------ DATA EXTRACT ------

(** * ATFi event backend: status lifecycle, indexer upsert and handlers

    A shallow embedding of the parts of the repository that decide the event
    state reconciliation behaviour:

    - the JavaScript model classes [EventOnchain], [EventMetadata], [Event],
      the [DatabaseService] (indexer upsert, complete-event query) and the
      [EventController] webhook;
    - the Go handlers [CreateEvent], [GetEvents], [SettleEvent],
      [ConfirmSettlement], [ValidateCheckIn] and [GetProfile].

    PostgreSQL, the blockchain node and the clock are external collaborators.
    They appear as section variables: an oracle that says which statement
    fails, the outcome of a contract call, the time read from the clock. *)

From Stdlib Require Import ZArith String Ascii List Bool Lia.
From stdpp Require Import base option list gmap strings pretty fin_maps sorting.

Local Open Scope string_scope.
Local Open Scope list_scope.
Local Open Scope Z_scope.

(** ** JavaScript values

    A property of a JavaScript object is modelled as an [option]: [None] is
    [null] (or [undefined]).  Text columns are strings, integer columns and
    Unix times are integers, flags are booleans. *)

Module Js.
(** * Rail chatbot backend: the tool-calling orchestrator and its clients

    A shallow embedding of [app/models.py], [app/mcp_client.py],
    [app/llm_client.py] and [app/orchestrator.py], and the properties of
    the orchestration loop and of the tool-server client.

    The Python code is asynchronous but runs one request at a time; each
    coroutine is embedded as a computation in a state-and-exception monad
    [M].  The state holds the fields of the [McpClient] object, the outside
    world (tool server and LLM provider, reached through oracles), a log of
    the traffic sent to the outside, the store of the Python lists of chat
    messages, and the events the generator has yielded so far.  A run of
    the generator [process_message] is the run to its end, every event
    consumed.  What the libraries do (httpx, the OpenAI SDK, [json],
    [str] on containers, pydantic's conversions) is a parameter of the
    development, the class [Env]; the scripted services instantiate it
    for the concrete runs at the end. *)

From Stdlib Require Import String Ascii List ZArith Lia Bool DecimalString.
From Stdlib Require Import RelationClasses Sorted.
Import ListNotations.
Open Scope string_scope.
Open Scope list_scope.
Set Warnings "-register-all".

(** ** JSON values and Python dictionaries *)

(** A JSON value as Python's [json] module decodes it.  A float is kept as
    the pair [m], [e] of the dyadic rational [m * 2^e]; a dict is the
    ordered list of its items. *)
Inductive json : Type :=
| JNull
| JBool (b : bool)
| JInt (n : Z)
| JFloat (m e : Z)
| JStr (s : string)
| JArr (l : list json)
| JObj (d : list (string * json)).

Definition dict : Type := list (string * json).

(** [d.get(k)] as an option, [k in d], [d.get(k, default)] and [d[k] = v]. *)
Fixpoint dict_get (k : string) (d : dict) : option json :=
  match d with
  | [] => None
  | (k', v) :: d' => if String.eqb k k' then Some v else dict_get k d'
  end.

Definition dict_has (k : string) (d : dict) : bool :=
  match dict_get k d with Some _ => true | None => false end.

Definition dict_get_default (k : string) (default : json) (d : dict) : json :=
  match dict_get k d with Some v => v | None => default end.

Fixpoint dict_set (k : string) (v : json) (d : dict) : dict :=
  match d with
  | [] => [(k, v)]
  | (k', v') :: d' =>
      if String.eqb k k' then (k, v) :: d' else (k', v') :: dict_set k v d'
  end.

Definition keys (d : dict) : list string := map fst d.

Definition newline : string := String (ascii_of_nat 10) EmptyString.
Lemma land_not7 x : is_u64 x -> Z.land x (u64 (Z.lnot 7)) = 8 * (x / 8).
Proof.
  intros Hx. unfold u64. rewrite <- Z.land_ones by lia.
  rewrite (Z.land_comm (Z.lnot 7)), Z.land_assoc, Z.land_ones by lia.
  rewrite Z.mod_small by done. rewrite <- Z.ldiff_land.
  change 7 with (Z.ones 3). rewrite Z.ldiff_ones_r by lia.
  rewrite Z.shiftr_div_pow2, Z.shiftl_mul_pow2 by lia. change (2 ^ 3) with 8. lia.
Qed.

(** [std::bit_ceil], for arguments whose result fits. *)
Definition bit_ceil (n : Z) : Z := if n <=? 1 then 1 else 2 ^ Z.log2_up n.

Lemma bit_ceil_pow2 n : is_pow2 (bit_ceil n).
Proof.
  unfold bit_ceil. destruct (n <=? 1); [by exists 0|].
  exists (Z.log2_up n). split; [apply Z.log2_up_nonneg|done].
Qed.

Lemma bit_ceil_ge n : n <= bit_ceil n.
Proof.
  unfold bit_ceil. destruct (Z.leb_spec n 1); [done|].
  pose proof (Z.log2_up_spec n). lia.
Qed.

Lemma bit_ceil_lt n : 1 < n -> bit_ceil n < 2 * n.
Proof.
  intros Hn. unfold bit_ceil. destruct (Z.leb_spec n 1); [lia|].
  pose proof (Z.log2_up_spec n Hn) as [Hlo _].
  replace (Z.log2_up n) with (Z.succ (Z.pred (Z.log2_up n))) by lia.
  rewrite Z.pow_succ_r; [lia|]. pose proof (Z.log2_up_pos n Hn). lia.
Qed.

(** [std::countr_zero] of a power of two is its logarithm. *)
Definition countr_zero (n : Z) : Z := Z.log2 n.

Lemma countr_zero_pow2 k : 0 <= k -> countr_zero (2 ^ k) = k.
Proof. apply Z.log2_pow2. Qed.

(** ** Lists *)

(** Sums of a measure over a list. *)
Definition sum_by {A} (f : A -> Z) (l : list A) : Z := foldr (fun a s => f a + s) 0 l.

Section Sums.
Context {A : Type}.
Implicit Types (f g : A -> Z) (l : list A).

Lemma sum_by_cons f a l : sum_by f (a :: l) = f a + sum_by f l.
Proof. done. Qed.

Lemma sum_by_app f l1 l2 : sum_by f (l1 ++ l2) = sum_by f l1 + sum_by f l2.
Proof. induction l1 as [|a l1 IH]; [done|]. cbn [app]. rewrite !sum_by_cons. lia. Qed.

#[export] Instance sum_by_perm f : Proper ((≡ₚ) ==> (=)) (sum_by f).
Proof. induction 1; rewrite ?sum_by_cons; lia. Qed.

Lemma sum_by_nonneg f l : (forall a, a ∈ l -> 0 <= f a) -> 0 <= sum_by f l.
Proof.
  induction l as [|a l IH]; intros H; [done|]. rewrite sum_by_cons.
  assert (0 <= f a) by (apply H; set_solver).
  assert (0 <= sum_by f l) by (apply IH; set_solver). lia.
Qed.

Lemma sum_by_ext f g l : (forall a, a ∈ l -> f a = g a) -> sum_by f l = sum_by g l.
Proof.
  induction l as [|a l IH]; intros H; [done|]. rewrite !sum_by_cons.
  rewrite (H a) by set_solver. rewrite IH by set_solver. done.
Qed.

Lemma sum_by_snoc f l a : sum_by f (l ++ [a]) = sum_by f l + f a.
Proof. rewrite sum_by_app, sum_by_cons. cbn. lia. Qed.

Lemma sum_by_plus f g l : sum_by (fun a => f a + g a) l = sum_by f l + sum_by g l.
Proof. induction l as [|a l IH]; [done|]. rewrite !sum_by_cons. lia. Qed.

Lemma sum_by_zero f l : (forall a, a ∈ l -> f a = 0) -> sum_by f l = 0.
Proof.
  induction l as [|a l IH]; intros H; [done|]. rewrite sum_by_cons, (H a), IH; [done| |by left].
  intros. apply H. by right.
Qed.
End Sums.

Lemma filter_snoc {A} (P : A -> Prop) `{!forall a, Decision (P a)} l a :
  filter P (l ++ [a]) = filter P l ++ (if decide (P a) then [a] else []).
Proof. rewrite filter_app. by rewrite filter_cons, filter_nil. Qed.

(** A list with its [i]-th element replaced: the old element leaves the
    multiset and the new one joins it. *)
Lemma insert_perm {A} (l : list A) (i : nat) x y :
  l !! i = Some x -> x :: <[i:=y]> l ≡ₚ y :: l.
Proof.
  intros Hi. rewrite <- (take_drop_middle l i x Hi) at 2.
  rewrite insert_take_drop by (by eapply lookup_lt_Some).
  solve_Permutation.
Qed.

Lemma filter_insert_perm {A} (P : A -> Prop) `{!forall a, Decision (P a)}
    (l : list A) (i : nat) x y :
  l !! i = Some x ->
  (if decide (P x) then [x] else []) ++ filter P (<[i:=y]> l) ≡ₚ
  (if decide (P y) then [y] else []) ++ filter P l.
Proof.
  intros Hi. pose proof (insert_perm l i x y Hi) as Hp.
  apply (filter_Permutation P) in Hp. rewrite !filter_cons in Hp.
  by repeat case_decide.
Qed.

(** Options as booleans. *)
Definition is_some {A} (o : option A) : bool :=
  match o with Some _ => true | None => false end.

(** ** Characters and decimal text

    A C string is the list of its character codes. *)

Definition str (s : String.string) : list Z :=
  (fun a => Z.of_N (Ascii.N_of_ascii a)) <$> String.list_ascii_of_string s.

(** Lengths of literal strings, as numerals. *)
Ltac str_lengths :=
  repeat match goal with
  | |- context [length (str ?s)] =>
      let n := eval vm_compute in (length (str s)) in change (length (str s)) with n
  end.

Definition is_digit (c : Z) : bool := (48 <=? c) && (c <=? 57).

(** The digit loop [do { *p++ = '0' + v % 10; v /= 10; } while (v != 0);],
    least significant digit first. *)
Fixpoint dec_loop (fuel : nat) (v : Z) : list Z :=
  match fuel with
  | O => []
  | S fuel =>
      let v' := v / 10 in
      (48 + v mod 10) :: (if v' =? 0 then [] else dec_loop fuel v')
  end.

Definition dec_string (fuel : nat) (v : Z) : list Z := reverse (dec_loop fuel v).

(** The value a digit string denotes. *)
Definition dec_value (l : list Z) : Z := foldl (fun v c => v * 10 + (c - 48)) 0 l.

Lemma dec_value_snoc l c : dec_value (l ++ [c]) = dec_value l * 10 + (c - 48).
Proof. unfold dec_value. by rewrite foldl_app. Qed.

Lemma dec_string_S fuel v :
  dec_string (S fuel) v =
  (if v / 10 =? 0 then [] else dec_string fuel (v / 10)) ++ [48 + v mod 10].
Proof.
  unfold dec_string. cbn [dec_loop]. rewrite reverse_cons.
  by destruct (v / 10 =? 0).
Qed.

Lemma dec_string_value fuel v :
  0 <= v < 10 ^ Z.of_nat fuel -> dec_value (dec_string fuel v) = v.
Proof.
  revert v. induction fuel as [|fuel IH]; intros v Hv.
  { cbn in *. change (10 ^ 0) with 1 in Hv. assert (v = 0) as -> by lia. done. }
  rewrite dec_string_S, dec_value_snoc.
  assert (0 <= v / 10 < 10 ^ Z.of_nat fuel).
  { rewrite Nat2Z.inj_succ, Z.pow_succ_r in Hv by lia.
    split; [apply Z.div_pos; lia|]. apply Z.div_lt_upper_bound; lia. }
  destruct (Z.eqb_spec (v / 10) 0) as [E|E].
  - cbn. Z.div_mod_to_equations; lia.
  - rewrite IH by done. Z.div_mod_to_equations; lia.
Qed.

Lemma dec_loop_digits fuel v :
  0 <= v -> Forall (fun c => is_digit c = true) (dec_loop fuel v).
Proof.
  revert v. induction fuel as [|fuel IH]; intros v Hv; cbn [dec_loop]; [done|].
  constructor.
  - unfold is_digit. apply andb_true_intro.
    rewrite !Z.leb_le. Z.div_mod_to_equations; lia.
  - destruct (v / 10 =? 0); [done|]. apply IH. apply Z.div_pos; lia.
Qed.

Lemma dec_string_digits fuel v :
  0 <= v -> Forall (fun c => is_digit c = true) (dec_string fuel v).
Proof. intros. unfold dec_string. rewrite Forall_reverse. by apply dec_loop_digits. Qed.

Lemma dec_string_nonempty fuel v : dec_string (S fuel) v <> [].
Proof. rewrite dec_string_S. by destruct (_ ++ [_]) eqn:E; [apply app_nil in E as [_ ?]|]. Qed.

Lemma dec_string_length fuel v : (length (dec_string fuel v) <= fuel)%nat.
Proof.
  unfold dec_string. rewrite length_reverse.
  revert v. induction fuel as [|fuel IH]; intros v; cbn [dec_loop]; [done|].
  destruct (v / 10 =? 0); cbn; [lia|]. specialize (IH (v / 10)). lia.
Qed.

(** More precisely, a value below [10 ^ n] prints in at most [n] digits. *)
Lemma dec_string_length_le fuel n v :
  (0 < n)%nat -> 0 <= v < 10 ^ Z.of_nat n -> (length (dec_string fuel v) <= n)%nat.
Proof.
  intros Hn. unfold dec_string. rewrite length_reverse.
  revert n v Hn. induction fuel as [|fuel IH]; intros n v Hn Hv; cbn [dec_loop]; [cbn; lia|].
  destruct (Z.eqb_spec (v / 10) 0); cbn; [lia|].
  destruct n as [|[|n]]; [lia| |].
  - exfalso. change (10 ^ Z.of_nat 1) with 10 in Hv. apply n0. by apply Z.div_small.
  - enough (length (dec_loop fuel (v / 10)) <= S n)%nat by lia.
    apply IH; [lia|]. rewrite Nat2Z.inj_succ, Z.pow_succ_r in Hv by lia.
    split; [apply Z.div_pos; lia|]. apply Z.div_lt_upper_bound; lia.
Qed.

(** [snprintf] of a finished text into [n] bytes: what the buffer holds before
    the NUL, and the length returned, which counts the characters cut off. *)
Definition snprintf (n : Z) (text : list Z) : list Z * Z :=
  (take (Z.to_nat (n - 1)) text, Z.of_nat (length text)).

(** [%llu] and [%u]: a 64-bit value has at most twenty digits. *)
Definition dec (v : Z) : list Z := dec_string 20 v.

------

_EXERCISE PROMPT_
Only the lines above from the one with "Proof. unfold dec_value." up to and including the one with "Lemma dec_string_value fuel" should be repeated, exactly as written.

_RESPONSE_
Proof. unfold dec_value. by rewrite foldl_app. Qed.

Lemma dec_string_S fuel v :
  dec_string (S fuel) v =
  (if v / 10 =? 0 then [] else dec_string fuel (v / 10)) ++ [48 + v mod 10].
Proof.
  unfold dec_string. cbn [dec_loop]. rewrite reverse_cons.
  by destruct (v / 10 =? 0).
Qed.

Lemma dec_string_value fuel v :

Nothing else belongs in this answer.